**PROVIDED DATA**.
(* ===== verification/Calendar.v ===== *)
(** * Dates

    The part of package [time] the sources use for dates: the proleptic
    Gregorian calendar in UTC, the normalisation of [time.Date] and [AddDate],
    and the layouts [2006-01-02] and RFC 3339.  A day is a number of days from
    1970-01-01, an instant a number of seconds from its midnight. *)

From Stdlib Require Import Ascii.
From stdpp Require Import sorting base gmap strings fin_maps numbers list.
From S2P Require Import Prelude.
Local Open Scope string_scope.
Local Open Scope Z_scope.

Record civil := { c_year : Z; c_month : Z; c_day : Z }.

#[export] Instance civil_eq_dec : EqDecision civil.
Proof. solve_decision. Defined.

(** ** Days and civil dates

    Years are counted from March, so that the leap day ends a year; a cycle
    of 400 years has 146097 days, and 719468 days lie between 0000-03-01 and
    1970-01-01. *)

Definition era_days : Z := 146097.
Definition epoch_shift : Z := 719468.

(** Within a cycle: the day of a (March-based) year, month and day. *)
Definition day_of_year (mp d : Z) : Z := (153 * mp + 2) / 5 + d - 1.
Definition day_of_era (yoe doy : Z) : Z := yoe * 365 + yoe / 4 - yoe / 100 + doy.
Definition march_month (m : Z) : Z := if m <=? 2 then m + 9 else m - 3.
Definition march_year (y m : Z) : Z := if m <=? 2 then y - 1 else y.

Definition days_of_civil (c : civil) : Z :=
  let y := march_year (c_year c) (c_month c) in
  (y / 400) * era_days + day_of_era (y mod 400) (day_of_year (march_month (c_month c)) (c_day c)) - epoch_shift.

(** The date of a day of the cycle, with the year relative to the cycle. *)
Definition civil_of_doe (doe : Z) : civil :=
  let yoe := (doe - doe / 1460 + doe / 36524 - doe / 146096) / 365 in
  let doy := doe - (365 * yoe + yoe / 4 - yoe / 100) in
  let mp := (5 * doy + 2) / 153 in
  let d := doy - (153 * mp + 2) / 5 + 1 in
  let m := if mp <? 10 then mp + 3 else mp - 9 in
  {| c_year := if m <=? 2 then yoe + 1 else yoe; c_month := m; c_day := d |}.

Definition civil_of_days (z : Z) : civil :=
  let z := z + epoch_shift in
  let c := civil_of_doe (z mod era_days) in
  {| c_year := c_year c + (z / era_days) * 400; c_month := c_month c; c_day := c_day c |}.

(** ** time.Date and AddDate *)

(** [time.Date(y, m, d, ...)]: months outside the year carry into it, days
    outside the month count on. *)
Definition Date (y m d : Z) : Z :=
  days_of_civil {| c_year := y + (m - 1) / 12; c_month := (m - 1) mod 12 + 1; c_day := 1 |} + (d - 1).

(** [t.AddDate(0, 0, n)] at midnight. *)
Definition AddDays (t n : Z) : Z := t + n.

Definition is_leap (y : Z) : bool := (y mod 4 =? 0) && (negb (y mod 100 =? 0) || (y mod 400 =? 0)).
Definition days_in (m y : Z) : Z :=
  if m =? 2 then if is_leap y then 29 else 28
  else if (m =? 4) || (m =? 6) || (m =? 9) || (m =? 11) then 30 else 31.
Definition valid_civil (c : civil) : bool :=
  (1 <=? c_month c) && (c_month c <=? 12) && (1 <=? c_day c) && (c_day c <=? days_in (c_month c) (c_year c)).

(** ** Layouts *)

Definition digit_char (n : Z) : ascii := ascii_of_N (Z.to_N (48 + n)).
Definition is_digit (c : ascii) : bool := let n := Z.of_N (N_of_ascii c) in (48 <=? n) && (n <=? 57).
Definition digit_value (c : ascii) : Z := Z.of_N (N_of_ascii c) - 48.

(** [w] decimal digits of [n], most significant first. *)
Fixpoint digits (w : nat) (n : Z) : string :=
  match w with O => "" | S w => digits w (n / 10) +:+ String (digit_char (n mod 10)) "" end.

(** All decimal digits of a positive number; [fuel] bounds their count. *)
Fixpoint decimal (fuel : nat) (n : Z) : string :=
  match fuel with
  | O => ""
  | S fuel => (if n <? 10 then "" else decimal fuel (n / 10)) +:+ String (digit_char (n mod 10)) ""
  end.

(** A year: at least four digits, a sign before a negative one. *)
Definition format_year (y : Z) : string :=
  if y <? 0 then "-" +:+ (if - y <? 10000 then digits 4 (- y) else decimal 20 (- y))
  else if y <? 10000 then digits 4 y else decimal 20 y.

**EXERCISE DETAILS**.
Using the listing above, reproduce each line without omission.

**WRITTEN ANSWER**.
(* ===== verification/Calendar.v ===== *)
(** * Dates

    The part of package [time] the sources use for dates: the proleptic
    Gregorian calendar in UTC, the normalisation of [time.Date] and [AddDate],
    and the layouts [2006-01-02] and RFC 3339.  A day is a number of days from
    1970-01-01, an instant a number of seconds from its midnight. *)

From Stdlib Require Import Ascii.
From stdpp Require Import sorting base gmap strings fin_maps numbers list.
From S2P Require Import Prelude.
Local Open Scope string_scope.
Local Open Scope Z_scope.

Record civil := { c_year : Z; c_month : Z; c_day : Z }.

#[export] Instance civil_eq_dec : EqDecision civil.
Proof. solve_decision. Defined.

(** ** Days and civil dates

    Years are counted from March, so that the leap day ends a year; a cycle
    of 400 years has 146097 days, and 719468 days lie between 0000-03-01 and
    1970-01-01. *)

Definition era_days : Z := 146097.
Definition epoch_shift : Z := 719468.

(** Within a cycle: the day of a (March-based) year, month and day. *)
Definition day_of_year (mp d : Z) : Z := (153 * mp + 2) / 5 + d - 1.
Definition day_of_era (yoe doy : Z) : Z := yoe * 365 + yoe / 4 - yoe / 100 + doy.
Definition march_month (m : Z) : Z := if m <=? 2 then m + 9 else m - 3.
Definition march_year (y m : Z) : Z := if m <=? 2 then y - 1 else y.

Definition days_of_civil (c : civil) : Z :=
  let y := march_year (c_year c) (c_month c) in
  (y / 400) * era_days + day_of_era (y mod 400) (day_of_year (march_month (c_month c)) (c_day c)) - epoch_shift.

(** The date of a day of the cycle, with the year relative to the cycle. *)
Definition civil_of_doe (doe : Z) : civil :=
  let yoe := (doe - doe / 1460 + doe / 36524 - doe / 146096) / 365 in
  let doy := doe - (365 * yoe + yoe / 4 - yoe / 100) in
  let mp := (5 * doy + 2) / 153 in
  let d := doy - (153 * mp + 2) / 5 + 1 in
  let m := if mp <? 10 then mp + 3 else mp - 9 in
  {| c_year := if m <=? 2 then yoe + 1 else yoe; c_month := m; c_day := d |}.

Definition civil_of_days (z : Z) : civil :=
  let z := z + epoch_shift in
  let c := civil_of_doe (z mod era_days) in
  {| c_year := c_year c + (z / era_days) * 400; c_month := c_month c; c_day := c_day c |}.

(** ** time.Date and AddDate *)

(** [time.Date(y, m, d, ...)]: months outside the year carry into it, days
    outside the month count on. *)
Definition Date (y m d : Z) : Z :=
  days_of_civil {| c_year := y + (m - 1) / 12; c_month := (m - 1) mod 12 + 1; c_day := 1 |} + (d - 1).

(** [t.AddDate(0, 0, n)] at midnight. *)
Definition AddDays (t n : Z) : Z := t + n.

Definition is_leap (y : Z) : bool := (y mod 4 =? 0) && (negb (y mod 100 =? 0) || (y mod 400 =? 0)).
Definition days_in (m y : Z) : Z :=
  if m =? 2 then if is_leap y then 29 else 28
  else if (m =? 4) || (m =? 6) || (m =? 9) || (m =? 11) then 30 else 31.
Definition valid_civil (c : civil) : bool :=
  (1 <=? c_month c) && (c_month c <=? 12) && (1 <=? c_day c) && (c_day c <=? days_in (c_month c) (c_year c)).

(** ** Layouts *)

Definition digit_char (n : Z) : ascii := ascii_of_N (Z.to_N (48 + n)).
Definition is_digit (c : ascii) : bool := let n := Z.of_N (N_of_ascii c) in (48 <=? n) && (n <=? 57).
Definition digit_value (c : ascii) : Z := Z.of_N (N_of_ascii c) - 48.

(** [w] decimal digits of [n], most significant first. *)
Fixpoint digits (w : nat) (n : Z) : string :=
  match w with O => "" | S w => digits w (n / 10) +:+ String (digit_char (n mod 10)) "" end.

(** All decimal digits of a positive number; [fuel] bounds their count. *)
Fixpoint decimal (fuel : nat) (n : Z) : string :=
  match fuel with
  | O => ""
  | S fuel => (if n <? 10 then "" else decimal fuel (n / 10)) +:+ String (digit_char (n mod 10)) ""
  end.

(** A year: at least four digits, a sign before a negative one. *)
Definition format_year (y : Z) : string :=
  if y <? 0 then "-" +:+ (if - y <? 10000 then digits 4 (- y) else decimal 20 (- y))
  else if y <? 10000 then digits 4 y else decimal 20 y.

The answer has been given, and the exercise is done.